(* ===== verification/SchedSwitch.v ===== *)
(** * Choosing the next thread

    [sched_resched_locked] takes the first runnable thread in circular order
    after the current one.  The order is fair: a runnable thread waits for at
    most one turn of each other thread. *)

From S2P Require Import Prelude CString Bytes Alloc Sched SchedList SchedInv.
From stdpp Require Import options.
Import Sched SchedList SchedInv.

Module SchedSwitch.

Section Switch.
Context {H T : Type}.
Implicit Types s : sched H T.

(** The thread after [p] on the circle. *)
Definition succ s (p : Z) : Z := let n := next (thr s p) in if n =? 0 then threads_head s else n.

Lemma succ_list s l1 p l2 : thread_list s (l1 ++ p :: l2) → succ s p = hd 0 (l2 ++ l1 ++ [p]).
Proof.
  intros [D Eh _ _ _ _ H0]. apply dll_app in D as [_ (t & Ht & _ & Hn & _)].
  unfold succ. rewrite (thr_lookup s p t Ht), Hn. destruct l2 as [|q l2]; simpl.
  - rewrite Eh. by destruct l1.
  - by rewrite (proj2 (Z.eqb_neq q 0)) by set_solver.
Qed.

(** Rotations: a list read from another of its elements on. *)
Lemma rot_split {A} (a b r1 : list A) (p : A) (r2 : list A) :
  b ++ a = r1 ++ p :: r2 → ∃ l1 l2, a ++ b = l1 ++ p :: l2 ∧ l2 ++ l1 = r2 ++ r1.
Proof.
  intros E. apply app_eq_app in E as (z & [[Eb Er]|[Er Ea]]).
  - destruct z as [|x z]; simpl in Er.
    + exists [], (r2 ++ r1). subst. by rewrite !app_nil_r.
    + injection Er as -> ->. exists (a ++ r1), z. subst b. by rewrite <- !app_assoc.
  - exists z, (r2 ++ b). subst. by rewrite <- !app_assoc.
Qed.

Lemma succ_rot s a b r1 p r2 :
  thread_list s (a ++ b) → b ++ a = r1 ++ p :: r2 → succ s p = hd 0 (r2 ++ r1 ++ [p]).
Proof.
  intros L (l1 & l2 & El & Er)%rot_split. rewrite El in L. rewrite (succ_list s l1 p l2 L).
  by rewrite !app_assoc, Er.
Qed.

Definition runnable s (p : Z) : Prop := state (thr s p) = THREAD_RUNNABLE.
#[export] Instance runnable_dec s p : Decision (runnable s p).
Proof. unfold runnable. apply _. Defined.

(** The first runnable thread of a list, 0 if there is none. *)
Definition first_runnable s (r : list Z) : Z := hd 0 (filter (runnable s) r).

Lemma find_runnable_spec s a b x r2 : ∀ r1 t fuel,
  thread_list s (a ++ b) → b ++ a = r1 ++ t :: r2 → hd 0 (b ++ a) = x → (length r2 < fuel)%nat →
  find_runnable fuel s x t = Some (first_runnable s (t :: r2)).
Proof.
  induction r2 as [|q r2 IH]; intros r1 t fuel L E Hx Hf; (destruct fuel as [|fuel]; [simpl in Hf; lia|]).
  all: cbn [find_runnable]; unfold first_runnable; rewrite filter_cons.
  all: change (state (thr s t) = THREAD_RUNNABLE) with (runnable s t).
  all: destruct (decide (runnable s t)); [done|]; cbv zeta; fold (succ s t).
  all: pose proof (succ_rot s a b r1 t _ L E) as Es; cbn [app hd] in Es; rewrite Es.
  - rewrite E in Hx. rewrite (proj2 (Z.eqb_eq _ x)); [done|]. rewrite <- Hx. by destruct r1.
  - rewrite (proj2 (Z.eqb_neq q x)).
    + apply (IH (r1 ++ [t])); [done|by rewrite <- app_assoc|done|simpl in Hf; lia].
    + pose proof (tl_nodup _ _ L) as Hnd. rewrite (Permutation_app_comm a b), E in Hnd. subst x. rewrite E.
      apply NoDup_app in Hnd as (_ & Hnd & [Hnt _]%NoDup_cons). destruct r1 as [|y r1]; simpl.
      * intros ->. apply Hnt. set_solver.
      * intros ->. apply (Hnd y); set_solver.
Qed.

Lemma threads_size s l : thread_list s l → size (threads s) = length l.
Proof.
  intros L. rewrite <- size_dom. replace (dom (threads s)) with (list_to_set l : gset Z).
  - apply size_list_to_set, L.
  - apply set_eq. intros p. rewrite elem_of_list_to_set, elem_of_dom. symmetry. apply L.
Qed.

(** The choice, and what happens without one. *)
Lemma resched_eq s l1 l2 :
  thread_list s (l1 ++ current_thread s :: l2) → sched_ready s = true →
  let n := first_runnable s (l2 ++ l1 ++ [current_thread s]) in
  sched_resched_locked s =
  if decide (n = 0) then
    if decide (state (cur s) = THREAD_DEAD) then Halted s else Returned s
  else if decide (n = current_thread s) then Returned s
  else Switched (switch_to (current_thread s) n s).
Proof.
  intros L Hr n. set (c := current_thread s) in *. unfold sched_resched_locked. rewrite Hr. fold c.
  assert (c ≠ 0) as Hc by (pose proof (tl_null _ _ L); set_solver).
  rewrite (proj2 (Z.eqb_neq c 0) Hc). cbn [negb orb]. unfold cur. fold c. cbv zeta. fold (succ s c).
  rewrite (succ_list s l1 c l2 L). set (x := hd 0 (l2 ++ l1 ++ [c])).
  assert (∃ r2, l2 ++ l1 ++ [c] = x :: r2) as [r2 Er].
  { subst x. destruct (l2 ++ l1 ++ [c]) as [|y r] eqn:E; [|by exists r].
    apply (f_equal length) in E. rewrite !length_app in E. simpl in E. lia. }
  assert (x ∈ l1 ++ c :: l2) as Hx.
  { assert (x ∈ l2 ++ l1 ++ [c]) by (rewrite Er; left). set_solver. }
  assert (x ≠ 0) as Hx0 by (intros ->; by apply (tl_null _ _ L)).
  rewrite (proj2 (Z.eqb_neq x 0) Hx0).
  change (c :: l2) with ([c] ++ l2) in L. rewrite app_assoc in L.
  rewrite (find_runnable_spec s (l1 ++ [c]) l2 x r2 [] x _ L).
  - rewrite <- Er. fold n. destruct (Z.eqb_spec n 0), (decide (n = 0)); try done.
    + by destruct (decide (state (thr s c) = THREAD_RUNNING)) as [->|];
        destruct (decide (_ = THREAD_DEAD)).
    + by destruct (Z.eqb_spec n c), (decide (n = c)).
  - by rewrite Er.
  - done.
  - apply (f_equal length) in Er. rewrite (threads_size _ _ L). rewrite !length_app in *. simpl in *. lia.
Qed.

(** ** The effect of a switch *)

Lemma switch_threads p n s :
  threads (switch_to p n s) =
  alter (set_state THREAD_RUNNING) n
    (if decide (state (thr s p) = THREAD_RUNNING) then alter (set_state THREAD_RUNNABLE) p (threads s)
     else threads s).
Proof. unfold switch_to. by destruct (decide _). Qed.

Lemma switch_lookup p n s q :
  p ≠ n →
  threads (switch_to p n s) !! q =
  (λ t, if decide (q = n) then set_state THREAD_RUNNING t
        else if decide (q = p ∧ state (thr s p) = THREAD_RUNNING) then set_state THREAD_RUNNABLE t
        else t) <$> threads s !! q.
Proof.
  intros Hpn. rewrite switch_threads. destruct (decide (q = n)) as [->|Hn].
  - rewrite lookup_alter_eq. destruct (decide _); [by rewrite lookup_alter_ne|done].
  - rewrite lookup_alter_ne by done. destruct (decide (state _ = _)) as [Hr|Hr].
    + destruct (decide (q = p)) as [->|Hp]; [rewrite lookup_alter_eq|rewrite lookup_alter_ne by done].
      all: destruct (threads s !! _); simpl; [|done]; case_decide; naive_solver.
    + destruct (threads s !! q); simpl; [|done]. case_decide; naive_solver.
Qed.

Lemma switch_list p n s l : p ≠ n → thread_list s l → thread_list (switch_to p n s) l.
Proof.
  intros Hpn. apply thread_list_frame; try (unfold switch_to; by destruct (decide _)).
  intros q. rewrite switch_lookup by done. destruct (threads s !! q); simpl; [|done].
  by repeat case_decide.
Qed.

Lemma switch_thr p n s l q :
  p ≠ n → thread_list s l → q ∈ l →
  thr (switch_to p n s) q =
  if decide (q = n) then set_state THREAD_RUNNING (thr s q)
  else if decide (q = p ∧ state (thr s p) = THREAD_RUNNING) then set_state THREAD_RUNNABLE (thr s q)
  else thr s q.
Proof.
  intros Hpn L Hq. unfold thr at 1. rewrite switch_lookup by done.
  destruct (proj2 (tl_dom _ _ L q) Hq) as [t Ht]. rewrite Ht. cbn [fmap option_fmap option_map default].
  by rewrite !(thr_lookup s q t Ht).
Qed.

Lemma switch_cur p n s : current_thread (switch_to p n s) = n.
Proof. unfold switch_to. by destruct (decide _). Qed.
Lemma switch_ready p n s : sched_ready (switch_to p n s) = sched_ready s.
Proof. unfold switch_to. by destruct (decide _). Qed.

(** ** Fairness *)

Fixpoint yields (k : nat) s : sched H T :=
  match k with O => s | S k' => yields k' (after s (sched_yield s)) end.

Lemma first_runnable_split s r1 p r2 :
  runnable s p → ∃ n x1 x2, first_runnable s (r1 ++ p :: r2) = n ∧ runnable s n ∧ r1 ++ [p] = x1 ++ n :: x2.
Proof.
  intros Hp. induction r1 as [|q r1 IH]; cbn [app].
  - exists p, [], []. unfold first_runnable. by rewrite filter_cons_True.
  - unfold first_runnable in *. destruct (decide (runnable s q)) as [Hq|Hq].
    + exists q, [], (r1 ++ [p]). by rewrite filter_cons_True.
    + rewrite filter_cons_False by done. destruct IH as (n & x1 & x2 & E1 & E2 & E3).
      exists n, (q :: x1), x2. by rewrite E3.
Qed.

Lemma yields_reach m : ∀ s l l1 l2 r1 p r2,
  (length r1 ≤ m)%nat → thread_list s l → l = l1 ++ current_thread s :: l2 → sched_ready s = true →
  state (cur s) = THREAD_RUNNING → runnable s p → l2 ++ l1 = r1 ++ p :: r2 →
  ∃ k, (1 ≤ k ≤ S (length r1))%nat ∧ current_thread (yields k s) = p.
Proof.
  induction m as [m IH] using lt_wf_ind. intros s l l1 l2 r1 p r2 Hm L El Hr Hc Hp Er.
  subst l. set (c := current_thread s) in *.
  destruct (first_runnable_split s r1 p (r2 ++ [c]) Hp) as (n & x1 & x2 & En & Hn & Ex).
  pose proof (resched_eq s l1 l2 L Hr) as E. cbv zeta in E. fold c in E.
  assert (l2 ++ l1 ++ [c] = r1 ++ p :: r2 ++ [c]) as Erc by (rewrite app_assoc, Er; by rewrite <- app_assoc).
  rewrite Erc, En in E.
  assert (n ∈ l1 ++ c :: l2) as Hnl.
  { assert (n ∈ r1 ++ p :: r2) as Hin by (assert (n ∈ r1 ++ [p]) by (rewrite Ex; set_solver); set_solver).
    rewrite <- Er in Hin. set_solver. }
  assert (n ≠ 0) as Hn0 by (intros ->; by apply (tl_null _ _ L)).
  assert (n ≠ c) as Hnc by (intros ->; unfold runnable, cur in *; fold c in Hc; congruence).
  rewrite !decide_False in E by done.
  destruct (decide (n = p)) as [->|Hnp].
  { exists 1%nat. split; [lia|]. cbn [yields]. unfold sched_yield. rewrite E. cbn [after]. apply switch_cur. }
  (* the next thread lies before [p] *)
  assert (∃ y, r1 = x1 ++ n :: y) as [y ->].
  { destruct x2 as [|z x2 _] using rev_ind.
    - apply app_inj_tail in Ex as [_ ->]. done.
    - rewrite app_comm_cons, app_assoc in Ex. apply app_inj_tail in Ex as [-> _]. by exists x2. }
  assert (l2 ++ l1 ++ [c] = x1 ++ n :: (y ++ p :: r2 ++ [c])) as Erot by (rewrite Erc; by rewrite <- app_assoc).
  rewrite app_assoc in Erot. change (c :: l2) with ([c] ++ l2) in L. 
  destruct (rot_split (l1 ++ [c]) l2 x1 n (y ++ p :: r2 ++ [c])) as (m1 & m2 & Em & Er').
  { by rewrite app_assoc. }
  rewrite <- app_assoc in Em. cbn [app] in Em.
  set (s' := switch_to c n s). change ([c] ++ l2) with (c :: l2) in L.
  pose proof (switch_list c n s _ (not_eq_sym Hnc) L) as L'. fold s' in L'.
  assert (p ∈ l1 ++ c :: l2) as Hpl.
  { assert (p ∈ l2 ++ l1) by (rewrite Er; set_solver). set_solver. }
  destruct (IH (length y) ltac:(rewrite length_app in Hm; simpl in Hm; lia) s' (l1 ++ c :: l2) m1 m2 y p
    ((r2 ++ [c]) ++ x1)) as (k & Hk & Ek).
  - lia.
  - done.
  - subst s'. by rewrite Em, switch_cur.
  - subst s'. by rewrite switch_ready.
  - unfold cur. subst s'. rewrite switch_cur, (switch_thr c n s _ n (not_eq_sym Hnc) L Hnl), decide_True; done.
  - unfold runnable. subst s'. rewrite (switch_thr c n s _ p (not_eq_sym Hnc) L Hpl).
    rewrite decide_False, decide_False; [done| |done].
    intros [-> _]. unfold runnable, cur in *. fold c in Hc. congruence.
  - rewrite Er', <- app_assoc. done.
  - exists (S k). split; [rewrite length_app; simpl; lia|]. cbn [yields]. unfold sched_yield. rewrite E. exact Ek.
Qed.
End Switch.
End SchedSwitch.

****

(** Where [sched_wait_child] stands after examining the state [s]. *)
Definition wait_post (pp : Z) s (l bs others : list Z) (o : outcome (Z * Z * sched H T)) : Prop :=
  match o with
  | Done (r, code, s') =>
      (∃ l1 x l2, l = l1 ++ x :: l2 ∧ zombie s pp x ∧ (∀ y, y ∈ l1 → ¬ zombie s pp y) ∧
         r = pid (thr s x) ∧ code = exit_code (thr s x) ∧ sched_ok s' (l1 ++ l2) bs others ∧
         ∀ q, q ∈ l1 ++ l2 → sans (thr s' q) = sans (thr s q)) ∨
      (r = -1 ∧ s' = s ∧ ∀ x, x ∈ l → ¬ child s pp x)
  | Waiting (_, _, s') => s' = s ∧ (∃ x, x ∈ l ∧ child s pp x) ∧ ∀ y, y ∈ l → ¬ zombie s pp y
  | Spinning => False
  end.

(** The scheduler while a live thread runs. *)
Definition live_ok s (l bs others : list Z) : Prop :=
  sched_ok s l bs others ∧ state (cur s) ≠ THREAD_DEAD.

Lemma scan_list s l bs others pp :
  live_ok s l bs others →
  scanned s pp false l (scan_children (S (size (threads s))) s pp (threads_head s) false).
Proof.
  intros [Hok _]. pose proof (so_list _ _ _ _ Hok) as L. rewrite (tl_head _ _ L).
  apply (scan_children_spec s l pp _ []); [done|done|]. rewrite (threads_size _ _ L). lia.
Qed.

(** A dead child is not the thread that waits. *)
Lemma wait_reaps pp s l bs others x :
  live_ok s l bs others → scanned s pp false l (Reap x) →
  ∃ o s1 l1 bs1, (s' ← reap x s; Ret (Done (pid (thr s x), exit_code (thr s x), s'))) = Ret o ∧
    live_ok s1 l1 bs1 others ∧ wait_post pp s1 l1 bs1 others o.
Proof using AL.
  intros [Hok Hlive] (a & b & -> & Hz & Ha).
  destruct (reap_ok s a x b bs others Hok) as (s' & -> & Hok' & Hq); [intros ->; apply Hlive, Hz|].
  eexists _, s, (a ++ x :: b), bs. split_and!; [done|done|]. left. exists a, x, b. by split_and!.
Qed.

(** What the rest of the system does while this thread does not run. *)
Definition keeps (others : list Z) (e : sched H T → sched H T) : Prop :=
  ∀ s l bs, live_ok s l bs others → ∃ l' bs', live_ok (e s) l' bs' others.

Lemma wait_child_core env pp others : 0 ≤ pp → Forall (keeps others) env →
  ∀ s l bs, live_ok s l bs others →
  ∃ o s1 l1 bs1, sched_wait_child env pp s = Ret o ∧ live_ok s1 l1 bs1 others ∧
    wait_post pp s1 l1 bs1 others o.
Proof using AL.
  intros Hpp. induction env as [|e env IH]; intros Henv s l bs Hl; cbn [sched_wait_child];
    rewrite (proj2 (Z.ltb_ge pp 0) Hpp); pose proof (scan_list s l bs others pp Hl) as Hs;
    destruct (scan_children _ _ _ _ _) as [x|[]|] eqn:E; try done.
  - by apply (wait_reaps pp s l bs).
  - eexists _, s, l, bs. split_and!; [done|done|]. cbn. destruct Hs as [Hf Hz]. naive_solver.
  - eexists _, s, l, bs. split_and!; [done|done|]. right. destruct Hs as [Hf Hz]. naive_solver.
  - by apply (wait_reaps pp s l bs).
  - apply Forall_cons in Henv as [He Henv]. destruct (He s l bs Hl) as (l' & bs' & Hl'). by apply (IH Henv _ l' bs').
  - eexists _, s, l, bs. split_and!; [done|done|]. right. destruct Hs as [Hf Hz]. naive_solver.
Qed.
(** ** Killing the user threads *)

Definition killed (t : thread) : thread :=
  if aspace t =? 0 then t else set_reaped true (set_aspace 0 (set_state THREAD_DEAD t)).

****

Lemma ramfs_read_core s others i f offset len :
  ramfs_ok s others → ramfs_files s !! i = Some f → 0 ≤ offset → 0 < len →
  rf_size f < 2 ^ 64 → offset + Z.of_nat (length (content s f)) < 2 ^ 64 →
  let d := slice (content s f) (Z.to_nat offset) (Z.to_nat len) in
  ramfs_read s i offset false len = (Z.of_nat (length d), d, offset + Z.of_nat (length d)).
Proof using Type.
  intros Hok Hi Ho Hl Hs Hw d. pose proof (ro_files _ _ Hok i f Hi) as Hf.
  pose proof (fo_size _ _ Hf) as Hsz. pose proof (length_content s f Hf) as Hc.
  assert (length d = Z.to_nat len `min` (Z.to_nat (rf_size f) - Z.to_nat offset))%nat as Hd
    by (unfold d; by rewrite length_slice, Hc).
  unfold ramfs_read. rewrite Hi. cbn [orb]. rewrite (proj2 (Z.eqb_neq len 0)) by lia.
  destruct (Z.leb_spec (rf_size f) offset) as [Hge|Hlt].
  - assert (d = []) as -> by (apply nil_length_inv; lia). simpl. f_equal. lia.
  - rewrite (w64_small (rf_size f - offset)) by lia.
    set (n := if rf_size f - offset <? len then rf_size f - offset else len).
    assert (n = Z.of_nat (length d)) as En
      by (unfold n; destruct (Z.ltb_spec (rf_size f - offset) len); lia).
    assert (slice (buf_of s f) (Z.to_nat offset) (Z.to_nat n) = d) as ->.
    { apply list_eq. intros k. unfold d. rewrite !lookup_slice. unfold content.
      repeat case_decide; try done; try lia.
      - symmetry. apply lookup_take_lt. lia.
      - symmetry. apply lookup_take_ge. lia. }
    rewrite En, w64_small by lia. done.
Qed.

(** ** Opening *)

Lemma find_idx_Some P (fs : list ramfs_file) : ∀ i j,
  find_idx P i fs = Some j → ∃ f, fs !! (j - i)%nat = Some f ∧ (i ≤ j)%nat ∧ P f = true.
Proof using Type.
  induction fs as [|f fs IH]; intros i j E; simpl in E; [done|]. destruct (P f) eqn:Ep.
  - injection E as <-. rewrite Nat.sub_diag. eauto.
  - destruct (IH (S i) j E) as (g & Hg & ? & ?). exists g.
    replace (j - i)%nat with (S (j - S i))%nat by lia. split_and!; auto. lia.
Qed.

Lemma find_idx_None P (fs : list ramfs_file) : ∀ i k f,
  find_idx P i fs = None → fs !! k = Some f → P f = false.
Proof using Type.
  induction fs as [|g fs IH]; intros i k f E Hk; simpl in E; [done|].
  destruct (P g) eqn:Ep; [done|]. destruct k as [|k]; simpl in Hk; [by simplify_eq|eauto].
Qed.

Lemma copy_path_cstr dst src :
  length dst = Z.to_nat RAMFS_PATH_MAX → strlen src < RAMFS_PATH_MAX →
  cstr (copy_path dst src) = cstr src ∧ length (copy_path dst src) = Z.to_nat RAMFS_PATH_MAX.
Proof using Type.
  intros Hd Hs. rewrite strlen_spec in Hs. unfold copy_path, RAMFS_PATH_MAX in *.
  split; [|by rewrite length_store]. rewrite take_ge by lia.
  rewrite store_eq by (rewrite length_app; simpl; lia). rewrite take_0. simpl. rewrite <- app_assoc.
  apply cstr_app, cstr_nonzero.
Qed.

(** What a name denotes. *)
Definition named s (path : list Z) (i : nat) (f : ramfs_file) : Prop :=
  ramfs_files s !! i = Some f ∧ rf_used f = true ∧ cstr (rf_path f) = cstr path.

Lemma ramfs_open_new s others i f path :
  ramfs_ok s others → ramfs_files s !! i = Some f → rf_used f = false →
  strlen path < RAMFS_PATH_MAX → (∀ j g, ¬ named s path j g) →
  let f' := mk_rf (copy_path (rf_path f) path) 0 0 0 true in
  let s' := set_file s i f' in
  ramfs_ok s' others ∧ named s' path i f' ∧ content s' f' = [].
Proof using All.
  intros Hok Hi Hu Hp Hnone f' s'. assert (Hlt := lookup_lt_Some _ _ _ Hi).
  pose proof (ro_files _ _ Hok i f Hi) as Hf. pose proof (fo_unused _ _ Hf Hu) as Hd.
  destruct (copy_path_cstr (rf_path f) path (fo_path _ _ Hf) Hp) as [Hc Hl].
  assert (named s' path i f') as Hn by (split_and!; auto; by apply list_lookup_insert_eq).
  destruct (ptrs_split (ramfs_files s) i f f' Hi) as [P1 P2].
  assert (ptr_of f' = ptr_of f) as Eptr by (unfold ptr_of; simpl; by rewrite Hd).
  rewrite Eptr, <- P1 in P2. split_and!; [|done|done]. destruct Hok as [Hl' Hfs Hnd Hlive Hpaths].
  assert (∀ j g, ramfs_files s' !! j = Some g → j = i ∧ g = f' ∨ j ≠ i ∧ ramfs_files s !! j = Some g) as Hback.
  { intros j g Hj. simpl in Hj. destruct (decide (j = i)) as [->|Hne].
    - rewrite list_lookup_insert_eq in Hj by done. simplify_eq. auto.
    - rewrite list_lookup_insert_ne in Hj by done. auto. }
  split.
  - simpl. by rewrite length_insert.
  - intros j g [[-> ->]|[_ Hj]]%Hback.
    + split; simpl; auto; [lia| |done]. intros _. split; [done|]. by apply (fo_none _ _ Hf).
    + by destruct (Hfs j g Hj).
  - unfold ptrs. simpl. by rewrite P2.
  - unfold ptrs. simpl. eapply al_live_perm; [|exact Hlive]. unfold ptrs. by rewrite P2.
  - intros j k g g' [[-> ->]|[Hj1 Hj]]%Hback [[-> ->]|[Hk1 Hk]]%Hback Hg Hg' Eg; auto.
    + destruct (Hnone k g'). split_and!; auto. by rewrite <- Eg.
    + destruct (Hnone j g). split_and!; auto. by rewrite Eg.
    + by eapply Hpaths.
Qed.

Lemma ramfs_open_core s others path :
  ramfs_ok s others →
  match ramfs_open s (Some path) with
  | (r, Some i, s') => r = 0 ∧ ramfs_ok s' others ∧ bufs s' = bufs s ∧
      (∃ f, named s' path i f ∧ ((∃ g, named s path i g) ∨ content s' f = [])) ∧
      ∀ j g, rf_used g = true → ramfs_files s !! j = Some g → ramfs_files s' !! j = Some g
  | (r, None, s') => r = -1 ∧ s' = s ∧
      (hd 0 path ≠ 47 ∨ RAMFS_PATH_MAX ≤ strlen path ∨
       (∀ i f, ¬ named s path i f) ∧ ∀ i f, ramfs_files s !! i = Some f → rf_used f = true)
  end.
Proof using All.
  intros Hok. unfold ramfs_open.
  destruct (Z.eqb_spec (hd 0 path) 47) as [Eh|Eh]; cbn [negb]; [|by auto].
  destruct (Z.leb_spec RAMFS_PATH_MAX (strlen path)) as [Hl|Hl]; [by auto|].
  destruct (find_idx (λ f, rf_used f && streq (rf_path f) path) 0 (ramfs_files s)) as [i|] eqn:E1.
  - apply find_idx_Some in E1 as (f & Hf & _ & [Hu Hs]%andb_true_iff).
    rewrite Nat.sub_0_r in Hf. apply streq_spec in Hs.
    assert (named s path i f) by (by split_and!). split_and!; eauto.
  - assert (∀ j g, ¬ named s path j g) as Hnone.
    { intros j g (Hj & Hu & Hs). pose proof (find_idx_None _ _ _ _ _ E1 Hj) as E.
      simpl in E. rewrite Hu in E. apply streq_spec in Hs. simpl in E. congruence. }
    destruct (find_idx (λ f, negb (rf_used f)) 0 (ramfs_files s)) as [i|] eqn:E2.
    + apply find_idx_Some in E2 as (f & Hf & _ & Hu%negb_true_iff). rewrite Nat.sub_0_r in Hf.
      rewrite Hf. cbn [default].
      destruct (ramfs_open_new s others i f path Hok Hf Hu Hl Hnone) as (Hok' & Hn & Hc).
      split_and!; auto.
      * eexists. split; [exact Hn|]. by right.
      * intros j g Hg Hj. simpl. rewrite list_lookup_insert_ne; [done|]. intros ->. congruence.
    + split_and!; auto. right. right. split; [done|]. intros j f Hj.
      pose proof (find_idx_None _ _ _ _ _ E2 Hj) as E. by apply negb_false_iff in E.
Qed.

****

» **To do**
Take exactly the lines from the one containing "destruct (Z.leb_spec (rf_size" through the one containing "length dst = Z.to_nat" in the data above, and output them with nothing added.

» **Output for this task**
  destruct (Z.leb_spec (rf_size f) offset) as [Hge|Hlt].
  - assert (d = []) as -> by (apply nil_length_inv; lia). simpl. f_equal. lia.
  - rewrite (w64_small (rf_size f - offset)) by lia.
    set (n := if rf_size f - offset <? len then rf_size f - offset else len).
    assert (n = Z.of_nat (length d)) as En
      by (unfold n; destruct (Z.ltb_spec (rf_size f - offset) len); lia).
    assert (slice (buf_of s f) (Z.to_nat offset) (Z.to_nat n) = d) as ->.
    { apply list_eq. intros k. unfold d. rewrite !lookup_slice. unfold content.
      repeat case_decide; try done; try lia.
      - symmetry. apply lookup_take_lt. lia.
      - symmetry. apply lookup_take_ge. lia. }
    rewrite En, w64_small by lia. done.
Qed.

(** ** Opening *)

Lemma find_idx_Some P (fs : list ramfs_file) : ∀ i j,
  find_idx P i fs = Some j → ∃ f, fs !! (j - i)%nat = Some f ∧ (i ≤ j)%nat ∧ P f = true.
Proof using Type.
  induction fs as [|f fs IH]; intros i j E; simpl in E; [done|]. destruct (P f) eqn:Ep.
  - injection E as <-. rewrite Nat.sub_diag. eauto.
  - destruct (IH (S i) j E) as (g & Hg & ? & ?). exists g.
    replace (j - i)%nat with (S (j - S i))%nat by lia. split_and!; auto. lia.
Qed.

Lemma find_idx_None P (fs : list ramfs_file) : ∀ i k f,
  find_idx P i fs = None → fs !! k = Some f → P f = false.
Proof using Type.
  induction fs as [|g fs IH]; intros i k f E Hk; simpl in E; [done|].
  destruct (P g) eqn:Ep; [done|]. destruct k as [|k]; simpl in Hk; [by simplify_eq|eauto].
Qed.

Lemma copy_path_cstr dst src :
  length dst = Z.to_nat RAMFS_PATH_MAX → strlen src < RAMFS_PATH_MAX →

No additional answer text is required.